Nähern wir uns dem Rätsel von außen, beginnen wir mit dem Offensichtlichen. Über Jahre hinweg entwickelte sich der Kader langsam, der Kern blieb unverändert, ergänzt nur durch wenige Neulinge. Doch nach der Saison des Beinahe-Abstiegs entschieden sich die Verantwortlichen, einen Umbruch in Raten einzuleiten. Mit den sieben Neuzugängen verschmelzen im Kader nun drei Teile miteinander.

Der erste Teil hat den Verein über Jahre hinweg geprägt und nach oben geführt, wie etwa Eric Stübing. Der zweite Teil soll den Verein über Jahre hinweg prägen und dort oben halten, wie etwa der 17-jährige Philipp Nierlich. Und der dritte Teil besteht aus Verbindungsspielern, die sich irgendwo zwischen diesen beiden Polen bewegen, wie etwa Marco Amling.

"Breite und Mischung im Kader haben den Konkurrenzkampf belebt"

"Der Verein ist in einer Übergangsphase", erklärt der Offensivspieler die Herausforderung, die Erfolge, die eine goldene Generation dem Verein geschenkt hat, den Jüngeren zu überreichen, ohne dabei an Qualität zu verlieren. "Aber diese Breite und Mischung im Kader haben den Konkurrenzkampf belebt", sagt Amling. Manchmal, wenn sich eine Mannschaft aus sich selbst heraus nicht mehr zu ändern vermag, wenn die Routinen sich verfestigt haben, da braucht es eben einen Anstoß von draußen. Aber reicht das schon, um das Rätsel zu lösen?

Schaut man sich derzeit den FCH-Fußball an, dieses Auftreten als Schachspieler, die dem Gegner geduldig die Figuren rauben, bis dessen Stellung zusammenbricht, dieser Versuch, sich selbst maximal Optionen zu schaffen und dem Gegner maximal Optionen zu nehmen, dann wirkt das frisch und doch seltsam vertraut. Im vergangenen Jahr musste Jakob Karches dabei zusehen, wie das taktische Bild, an dem er lange und sorgsam gezeichnet hatte, immer mehr zu verblassen drohte. In einer solchen Situation hätten viele Trainer versucht, etwas völlig Neues zu entwerfen.

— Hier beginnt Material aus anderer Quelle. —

(** * Scalable Bundle Engine: a shallow embedding and its properties

    The embedded program is [src/programs/scalable_bundle_engine.js] together
    with [src/programs/reentrancy_guard.js].  Conventions of the embedding:

    - a JavaScript [Number] is an IEEE-754 binary64 value, which is exactly
      what [PrimFloat.float] is; counters and millisecond clocks, which only
      ever hold small integers, are kept in [Z];
    - [Date.now()] is an argument [now] of the operation that reads it;
    - a [Map] keyed by strings is a [gmap string _] where the iteration order
      is irrelevant and an insertion-ordered association list where it is
      not (the cache, whose eviction sorts the entries);
    - an object that the source mutates in place is threaded through as a
      value, and every holder of the object receives the updated value. *)

From Stdlib Require Import ZArith Lia PrimFloat Uint63 Floats.
From stdpp Require Import gmap strings list pretty sorting.

Local Open Scope Z_scope.

(* Decimal literals such as 0.7 denote the nearest binary64 value, as they
   do in JavaScript. *)
#[local] Set Warnings "-inexact-float".

(** ** JavaScript numbers *)

Module JsNumber.

(** [Number(z)] for an integer-valued counter [z]. *)
Definition of_Z (z : Z) : float :=
  if z <? 0 then PrimFloat.opp (PrimFloat.of_uint63 (Uint63.of_Z (- z)))
  else PrimFloat.of_uint63 (Uint63.of_Z z).

(** [x !== x] *)
Definition is_nan (x : float) : bool := negb (PrimFloat.eqb x x).

(** [Math.min(a, b)]: NaN is contagious and [-0] is below [+0]. *)
Definition Math_min (a b : float) : float :=
  if is_nan a || is_nan b then PrimFloat.nan
  else if PrimFloat.ltb a b then a
  else if PrimFloat.ltb b a then b
  else if PrimFloat.ltb (PrimFloat.div 1 a) 0 then a else b.

(** [Math.max(a, b)]. *)
Definition Math_max (a b : float) : float :=
  if is_nan a || is_nan b then PrimFloat.nan
  else if PrimFloat.ltb a b then b
  else if PrimFloat.ltb b a then a
  else if PrimFloat.ltb (PrimFloat.div 1 a) 0 then b else a.

(** [Number.isFinite(x)] *)
Definition isFinite (x : float) : bool := PrimFloat.is_finite x.

End JsNumber.

(** ** Binary64 arithmetic

    Read on the specification of binary64 that the standard library
    attaches to the primitive operations: the sign of a difference [x - y]
    follows the comparison [x < y], the comparisons form a weak order
    outside NaN, and rounding neither invents NaN nor overflows below the
    largest exponent. *)

Module FloatSpec.

(** Classes of binary64 values. *)
Definition not_nan (x : spec_float) : Prop :=
  match x with S754_nan => False | _ => True end.

Definition below_infinity (x : spec_float) : Prop :=
  match x with S754_nan | S754_infinity false => False | _ => True end.

Definition finite_nonzero (x : spec_float) : Prop :=
  match x with S754_finite _ _ _ => True | _ => False end.

(** [2^(digits - 1) <= p < 2^digits] *)
Lemma digits2_pos_bounds (p : positive) :
  2 ^ (Z.pos (digits2_pos p) - 1) <= Z.pos p < 2 ^ Z.pos (digits2_pos p).
Proof.
  induction p as [p IH|p IH|]; simpl digits2_pos.
  - rewrite Pos2Z.inj_succ.
    replace (Z.succ (Z.pos (digits2_pos p)) - 1) with (Z.succ (Z.pos (digits2_pos p) - 1)) by lia.
    rewrite !Z.pow_succ_r by lia. lia.
  - rewrite Pos2Z.inj_succ.
    replace (Z.succ (Z.pos (digits2_pos p)) - 1) with (Z.succ (Z.pos (digits2_pos p) - 1)) by lia.
    rewrite !Z.pow_succ_r by lia. lia.
  - simpl. lia.
Qed.

Lemma iter_xO_value (m d : positive) :
  Z.pos (Pos.iter xO m d) = Z.pos m * 2 ^ Z.pos d.
Proof.
  induction d as [|d IH] using Pos.peano_ind.
  - simpl. lia.
  - rewrite Pos.iter_succ, Pos2Z.inj_succ, Z.pow_succ_r by lia.
    rewrite Pos2Z.inj_xO, IH. lia.
Qed.

Lemma shl_align_value (m : positive) (e e' : Z) :
  e' <= e ->
  Z.pos (fst (shl_align m e e')) = Z.pos m * 2 ^ (e - e').
Proof.
  intros Hle. unfold shl_align.
  destruct (e' - e) as [|d|d] eqn:Hd; simpl fst.
  - replace (e - e') with 0 by lia. lia.
  - lia.
  - rewrite iter_xO_value. f_equal. f_equal. lia.
Qed.

Lemma binary_normalize_not_negative (m e : Z) :
  0 <= m ->
  SFltb (binary_normalize prec emax m e false) (S754_zero false) = false.
Proof.
  intros Hm. destruct m as [|p|p]; [reflexivity| |lia].
  unfold binary_normalize, binary_round, binary_round_aux.
  destruct (shl_align _ _ _) as [mz ez].
  destruct (shr_fexp _ _ _ _ _) as [mrs' e'].
  destruct (shr_fexp _ _ _ _ _) as [mrs'' e''].
  destruct (shr_m mrs''); [reflexivity| |reflexivity].
  destruct (_ <=? _); reflexivity.
Qed.

(** A valid finite float has at most [prec] digits, and exactly [prec]
    above the smallest exponent. *)
Lemma valid_digits (m : positive) (e : Z) :
  bounded prec emax m e = true ->
  Z.pos (digits2_pos m) <= prec /\ emin <= e
  /\ (emin < e -> Z.pos (digits2_pos m) = prec).
Proof.
  unfold bounded, canonical_mantissa, fexp. intros H.
  apply andb_prop in H as [H _]. apply Z.eqb_eq in H. lia.
Qed.

Lemma SFsub_not_negative (x y : spec_float) :
  valid_binary x = true -> valid_binary y = true ->
  SFltb x y = false ->
  SFltb (SF64sub x y) (S754_zero false) = false.
Proof.
  intros Hx Hy Hlt.
  destruct x as [sx|sx| |sx mx ex], y as [sy|sy| |sy my ey];
    try reflexivity;
    try (destruct sx; try destruct sy; try reflexivity; discriminate);
    try (destruct sy; try reflexivity; discriminate).
  unfold SF64sub, SFsub. apply binary_normalize_not_negative.
  simpl in Hx, Hy.
  apply valid_digits in Hx as (Hdx & Hex & Hnx).
  apply valid_digits in Hy as (Hdy & Hey & Hny).
  pose proof (digits2_pos_bounds mx) as Hbx.
  pose proof (digits2_pos_bounds my) as Hby.
  rewrite !shl_align_value by lia.
  unfold SFltb, SFcompare in Hlt.
  destruct sx, sy; cbn [cond_Zopp]; try discriminate.
  - (* both negative *)
    destruct (Z.compare_spec ex ey) as [Heq|Hl|Hg]; try discriminate.
    + subst ey. rewrite Z.min_id, Z.sub_diag. rewrite Z.pow_0_r, ?Z.mul_1_r.
      destruct (Pos.compare_cont Eq mx my) eqn:Hc; try discriminate;
        fold (Pos.compare mx my) in Hc.
      * apply Pos.compare_eq in Hc. subst. lia.
      * pose proof (proj1 (Pos.compare_lt_iff _ _) Hc). lia.
    + rewrite Z.min_l by lia. rewrite Z.sub_diag. rewrite Z.pow_0_r, ?Z.mul_1_r.
      assert (Hd : Z.pos (digits2_pos my) = prec) by (apply Hny; lia).
      rewrite Hd in Hby.
      assert (Hp : 2 ^ prec = 2 ^ (prec - 1) * 2) by reflexivity.
      assert (Ht : 2 <= 2 ^ (ey - ex)).
      { change 2 with (2 ^ 1) at 1. apply Z.pow_le_mono_r; lia. }
      assert (Hmx : Z.pos mx < 2 ^ prec).
      { eapply Z.lt_le_trans; [apply Hbx|]. apply Z.pow_le_mono_r; lia. }
      nia.
  - (* x >= 0 > y *)
    assert (0 < 2 ^ (ex - Z.min ex ey)) by (apply Z.pow_pos_nonneg; lia).
    assert (0 < 2 ^ (ey - Z.min ex ey)) by (apply Z.pow_pos_nonneg; lia).
    nia.
  - (* both positive *)
    destruct (Z.compare_spec ex ey) as [Heq|Hl|Hg]; try discriminate.
    + subst ey. rewrite Z.min_id, Z.sub_diag. rewrite Z.pow_0_r, ?Z.mul_1_r.
      destruct (Pos.compare_cont Eq mx my) eqn:Hc; try discriminate;
        fold (Pos.compare mx my) in Hc.
      * apply Pos.compare_eq in Hc. subst. lia.
      * pose proof (proj1 (Pos.compare_gt_iff _ _) Hc). lia.
    + rewrite Z.min_r by lia. rewrite Z.sub_diag. rewrite Z.pow_0_r, ?Z.mul_1_r.
      assert (Hd : Z.pos (digits2_pos mx) = prec) by (apply Hnx; lia).
      rewrite Hd in Hbx.
      assert (Hp : 2 ^ prec = 2 ^ (prec - 1) * 2) by reflexivity.
      assert (Ht : 2 <= 2 ^ (ex - ey)).
      { change 2 with (2 ^ 1) at 1. apply Z.pow_le_mono_r; lia. }
      assert (Hmy : Z.pos my < 2 ^ prec).
      { eapply Z.lt_le_trans; [apply Hby|]. apply Z.pow_le_mono_r; lia. }
      nia.
Qed.
(** [insert (table, data)]; [freemem] is what [os.freemem()] gives. With
    an inherited name the test [!this.storage.tables[table]] fails, no
    table is created, and the method throws a [TypeError] before it
    reaches [this.storage]: at the latest at [tbl.inserts.push]. The id
    is [++tbl.lastId], an addition of doubles. The record is a value
    here; the source keeps the caller's object. *)
Definition insert (freemem now dateNow : Z) (table : string) (data : Row)
  : M Z :=
  db <- this ;;
  if ((writes db + 1) mod 250000 =? 0) && (freemem <? leastfree db)
  then modify (with_timeout None) ;; throw LowMemory
  else
    match tables db !! table with
    | Some _ => ret tt
    | None =>
        if inherits (tables db) table then throw TypeError
        else createTable table
    end ;;
    tbl <- the_table table ;;
    set_table table (set_beforeLastId (lastId tbl)) ;;
    set_table table (set_lastId (js_inc (lastId tbl))) ;;
    set_table table
      (set_inserts (inserts tbl ++ [set_row_id (js_inc (lastId tbl)) data])) ;;
    wrote now dateNow ;;
    tbl' <- the_table table ;;
    ret (lastId tbl').

(** The scan of the index file in [get]. Each turn reads the next line;
    at the end of the file [liner.next()] is [false], whose text has no
    digits. A length of [0] or [NaN] ends the loop. The item decoded in a
    turn comes from the scan buffer. *)
Fixpoint scan (buffer : nat -> Unpacked) (lines : list string) (id : Z)
  (k : nat) (item : Found) : Outcome Found :=
  match lines with
  | [] => Returned item
  | next :: lines' =>
      match parseInt next with
      | None => Returned item
      | Some length =>
          if length =? 0 then Returned item
          else match buffer k with
               | UNullish => Thrown TypeError
               | UPrimitive => scan buffer lines' id (S k) Null
               | URow r =>
                   if js_eq (row_id r) id then Returned (Item r)
                   else scan buffer lines' id (S k) Null
               end
      end
  end.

Doch Karches blickte wohl nochmal zurück auf das alte Bild – und entschied sich, die Konturen nachzuzeichnen. Hohes Pressing, Dreiecke bilden, Spiel über den Dritten – alles typische Karches-Prinzipien, die der Coach in der Vorbereitung reaktivierte. "Diese Art von Fußball kennen wir ja, aber das musste erst wieder verinnerlicht werden", erklärt Amling.

Das Selbstvertrauen der Pumas erwächst aus der Erinnerung. Der Dominanz-Fußball der Vergangenheit und der breite Kader der Gegenwart finden zueinander. Und so ist dies vielleicht gar kein Rätsel, sondern vielmehr die Geschichte über einen Verein, der zurück zu seinem alten Ich findet – und sich dabei ein Stück weit neu entdeckt.